One feature of climate change is the increasing heat exposure in many workplaces where efficient cooling systems cannot be applied. Excessive heat exposure is a particular problem for working people because of the internal heat production when muscle work is carried out. The physiological basis for severe heat stroke, other clinical effects, and heat exhaustion is well known. One feature of this health effect of excessive workplace heat exposure is reduced work capacity, and new research has started to quantify this effect in the context of climate change. Current climate conditions in tropical and subtropical parts of the world are already so hot during the hot seasons that occupational health effects occur and work capacity for many working people is affected. The Hothaps-Soft database and software andClimateCHIP.orgwebsite make it possible to rapidly produce estimates of local heat conditions and trends. The results can be mapped to depict the spatial distribution of workplace heat stress. In South-East Asia as much as 15% to 20% of annual work hours may already be lost in heat-exposed jobs, and this may double by 2050 as global climate change progresses. By combining heat exposure data and estimates of the economic consequences, the vulnerability of many low- and middle-income countries is evident. The annual cost of reduced labor productivity at country level already in 2030 can be several percent of GDP, which means billions of US dollars even for medium-size countries. The results provide new arguments for effective climate change adaptation and mitigation policies and preventive actions in all countries.
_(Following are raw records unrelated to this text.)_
Definition phase5 (p : Params) (leftovers : list item) : list (list item) * list Z :=
  foldl (phase5_step p) ([[]], [0]) (py_sort size_desc leftovers).

(** ** [_pack_implementation] *)
Definition mffd_bins (p : Params) (lens : list Z) : list (list item) :=
  let c := classify_items p (enumerate lens) in
  let '(bins2, med) := phase2 p ((fun it => [it]) <$> py_sort size_desc (large c))
                         (py_sort size_desc (medium c)) in
  let '(bins3, sm) := phase3 p bins2 (py_sort size_asc (small c)) in
  let remaining_items :=
    py_sort size_desc (med ++ sm ++ py_sort size_asc (tiny c)) in
  let '(bins4, leftovers) := phase4 p bins3 remaining_items in
  bins4 ++ (phase5 p leftovers).1.

Definition mffd (p : Params) (lens : list Z) : res (list (list nat)) :=
  _ ← raise_if (bin_capacity p <=? 0) ValueError;
  _ ← raise_if (existsb (fun l => l <=? 0) lens) ValueError;
  _ ← validate_sequence_lengths p lens;
  match max_sequences_per_bin p with
  | Some m => first_fit_decreasing (mkParams (bin_capacity p) None None (Some m)) lens
  | None => Ok ((fun b : list item => b.*1) <$>
      List.filter (fun b => match b with [] => false | _ => true end) (mffd_bins p lens))
  end.

(** ** [get_packer] *)
Inductive PackingAlgorithm :=
| CONCATENATIVE | FIRST_FIT_DECREASING | FIRST_FIT_SHUFFLE
| MODIFIED_FIRST_FIT_DECREASING | GREEDY_KNAPSACK | BALANCED_GREEDY_KNAPSACK.

#[export] Instance PackingAlgorithm_eq_dec : EqDecision PackingAlgorithm.
Proof. solve_decision. Defined.

(** [str.upper] on ASCII strings. *)
Definition ascii_upper (a : Ascii.ascii) : Ascii.ascii :=
  let n := Ascii.nat_of_ascii a in
  if ((97 <=? n) && (n <=? 122))%nat then Ascii.ascii_of_nat (n - 32) else a.

Fixpoint upper (s : string) : string :=
  match s with
  | EmptyString => EmptyString
  | String a s' => String (ascii_upper a) (upper s')
  end.

Definition algorithm_name (a : PackingAlgorithm) : string :=
  match a with
  | CONCATENATIVE => "CONCATENATIVE"
  | FIRST_FIT_DECREASING => "FIRST_FIT_DECREASING"
  | FIRST_FIT_SHUFFLE => "FIRST_FIT_SHUFFLE"
  | MODIFIED_FIRST_FIT_DECREASING => "MODIFIED_FIRST_FIT_DECREASING"
  | GREEDY_KNAPSACK => "GREEDY_KNAPSACK"
  | BALANCED_GREEDY_KNAPSACK => "BALANCED_GREEDY_KNAPSACK"
  end.

Definition all_algorithms : list PackingAlgorithm :=
  [CONCATENATIVE; FIRST_FIT_DECREASING; FIRST_FIT_SHUFFLE;
   MODIFIED_FIRST_FIT_DECREASING; GREEDY_KNAPSACK; BALANCED_GREEDY_KNAPSACK].

(** [PackingAlgorithm[s.upper()]]. *)
Definition algorithm_of_string (s : string) : res PackingAlgorithm :=
  match List.find (fun a => bool_decide (algorithm_name a = upper s)) all_algorithms with
  | Some a => Ok a
  | None => Raise ValueError
  end.

(** A packer object: its class and its constructor's arguments. *)
Record packer := mkPacker {
  algorithm : PackingAlgorithm; params : Params; delta : Z }.

(** [algorithm] is an enum value ([inl]) or a string ([inr]). *)
Definition get_packer (alg : PackingAlgorithm + string) (cap : Z)
    (mn mult mx balanced_knapsack_delta : option Z) : res packer :=
  a ← match alg with inl a => Ok a | inr s => algorithm_of_string s end;
  _ ← raise_if (match balanced_knapsack_delta with
                | Some _ => negb (bool_decide (a = BALANCED_GREEDY_KNAPSACK))
                | None => false
                end) ValueError;
  let d := default 0 balanced_knapsack_delta in
  p ← (if decide (a = BALANCED_GREEDY_KNAPSACK) then balanced_init cap mn mult mx d
       else packer_init cap mn mult mx);
  Ok (mkPacker a p d).

Section dispatch.
  (** [random.shuffle]. *)
  Context (shuffle : list (Z * nat) -> list (Z * nat)).

(** The [_pack_implementation] of a packer object. *)
Definition implementation (k : packer) : Params -> list Z -> res (list (list nat)) :=
  match algorithm k with
  | CONCATENATIVE => concatenative
  | FIRST_FIT_DECREASING => first_fit_decreasing
  | FIRST_FIT_SHUFFLE => first_fit_shuffle shuffle
  | MODIFIED_FIRST_FIT_DECREASING => mffd
  | GREEDY_KNAPSACK => greedy_knapsack
  | BALANCED_GREEDY_KNAPSACK => balanced_greedy (delta k)
  end.
End dispatch.


(** ** Nothing is lost, nothing overflows *)

Lemma bin_size_app b1 b2 : bin_size (b1 ++ b2) = bin_size b1 + bin_size b2.
Proof. unfold bin_size. by rewrite fmap_app, zsum_app. Qed.

Lemma bin_size_single it : bin_size [it] = it.2.
Proof. unfold bin_size. cbn. lia. Qed.

Lemma find_idx_Some P l i :
  find_idx P l = Some i -> exists x, l !! i = Some x /\ P x = true.
Proof.
  unfold find_idx. destruct (List.find _ _) as [[j x]|] eqn:E; [|done]. intros [= <-].
  apply find_some in E as [Hin HP]. rewrite <- list_elem_of_In in Hin.
  apply elem_of_enumerate in Hin. eauto.
Qed.

Lemma find_last_idx_Some P l i :
  find_last_idx P l = Some i -> exists x, l !! i = Some x /\ P x = true.
Proof.
  unfold find_last_idx. destruct (List.find _ _) as [[j x]|] eqn:E; [|done]. intros [= <-].
  apply find_some in E as [Hin HP].
  rewrite <- list_elem_of_In, elem_of_reverse, elem_of_enumerate in Hin. eauto.
Qed.

Lemma find_last_idx_None P l i x :
  find_last_idx P l = None -> l !! i = Some x -> P x = false.
Proof.
  unfold find_last_idx. destruct (List.find _ _) as [[j y]|] eqn:E; [done|]. intros _ Hi.
  apply (find_none _ _ E (i, x)). apply list_elem_of_In.
  by rewrite elem_of_reverse, elem_of_enumerate.
Qed.

Lemma take_out {A} (b pool : list A) i x :
  pool !! i = Some x -> (b ++ [x]) ++ delete i pool ≡ₚ b ++ pool.
Proof.
  intros H. rewrite <- app_assoc. cbn. f_equiv. symmetry. by apply delete_Permutation.
Qed.

Definition good_bin (p : Params) (b : list item) : Prop :=
  b <> [] /\ bin_size b <= bin_capacity p.

(** A loop body that only moves items from the pool to its bin. *)
Definition moves (p : Params) (body : list item -> list item -> list item * list item) : Prop :=
  forall b pool, good_bin p b ->
    good_bin p (body b pool).1 /\ (body b pool).1 ++ (body b pool).2 ≡ₚ b ++ pool.

Lemma for_bins_moves p body bins : forall pool,
  moves p body -> Forall (good_bin p) bins ->
  Forall (good_bin p) (for_bins body bins pool).1 /\
  concat (for_bins body bins pool).1 ++ (for_bins body bins pool).2 ≡ₚ concat bins ++ pool.
Proof.
  induction bins as [|b bins IH]; intros pool Hm Hb; [done|].
  apply Forall_cons in Hb as [Hb1 Hb]. cbn [for_bins].
  destruct (Hm b pool Hb1) as [Hg Hp]. destruct (body b pool) as [b' pool'].
  destruct (IH pool' Hm Hb) as [IH1 IH2]. destruct (for_bins body bins pool') as [rest pool''].
  cbn [fst snd] in *. split; [by constructor|]. cbn.
  rewrite <- app_assoc, IH2, (Permutation_app_swap_app b'), Hp.
  by rewrite <- app_assoc, (Permutation_app_swap_app b).
Qed.

Lemma good_snoc p b it :
  good_bin p b -> it.2 <= bin_capacity p - bin_size b -> good_bin p (b ++ [it]).
Proof.
  intros [Hb1 Hb2] H. split; [by destruct b|]. rewrite bin_size_app, bin_size_single. lia.
Qed.

Lemma add_medium_moves p : moves p (add_medium p).
Proof.
  intros b med Hg. unfold add_medium. destruct (find_idx _ med) as [i|] eqn:E; [|done].
  apply find_idx_Some in E as (it & Hi & Hle%Z.leb_le). rewrite Hi. cbn [fst snd].
  split; [by apply good_snoc|by apply take_out].
Qed.

(** The partner of the first small item always exists: popping it never
    loses it. *)
Lemma add_small_pair_moves p : moves p (add_small_pair p).
Proof.
  intros b sm Hg. unfold add_small_pair. destruct (existsb _ b); [done|].
  destruct sm as [|s0 [|s1 rest]]; [done|done|].
  destruct (Z.ltb_spec (bin_capacity p - bin_size b) (s0.2 + s1.2)) as [|Hle]; [done|].
  destruct (find_last_idx _ (s1 :: rest)) as [j|] eqn:E.
  - apply find_last_idx_Some in E as (it & Hj & Hit%Z.leb_le). rewrite Hj. cbn [fst snd].
    split.
    + destruct Hg as [Hg1 Hg2]. split; [by destruct b|].
      change [s0; it] with ([s0] ++ [it]). rewrite !bin_size_app, !bin_size_single. lia.
    + change [s0; it] with ([s0] ++ [it]). rewrite app_assoc, (take_out _ _ _ _ Hj).
      by rewrite <- app_assoc.
  - pose proof (find_last_idx_None _ _ 0 s1 E eq_refl) as Hf. apply Z.leb_gt in Hf. lia.
Qed.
Excessive occupational heat exposure: a significant ergonomic challenge and health risk for current and future workers

Occupational heat exposure threatens the health of a worker not only when heat illness occurs but also when a worker’s performance and work capacity is impaired. Occupational contexts that involve hot and humid climatic conditions, heavy physical workloads and/or protective clothing create a strenuous and potentially dangerous thermal load for a worker. There are recognized heat prevention strategies and international thermal ergonomic standards to protect the worker. However, such standards have been developed largely in temperate western settings, and their validity and relevance is questionable for some geographical, cultural and socioeconomic contexts where the risk of excessive heat exposure can be high. There is evidence from low- and middle-income tropical countries that excessive heat exposure remains a significant issue for occupational health. Workers in these countries are likely to be at high risk of excessive heat exposure as they are densely populated, have large informal work sectors and are expected to experience substantial increases in temperature due to global climate change. The aim of this paper is to discuss current and future ergonomic risks associated with working in the heat as well as potential methods for maintaining the health and productivity of workers, particularly those most vulnerable to excessive heat exposure.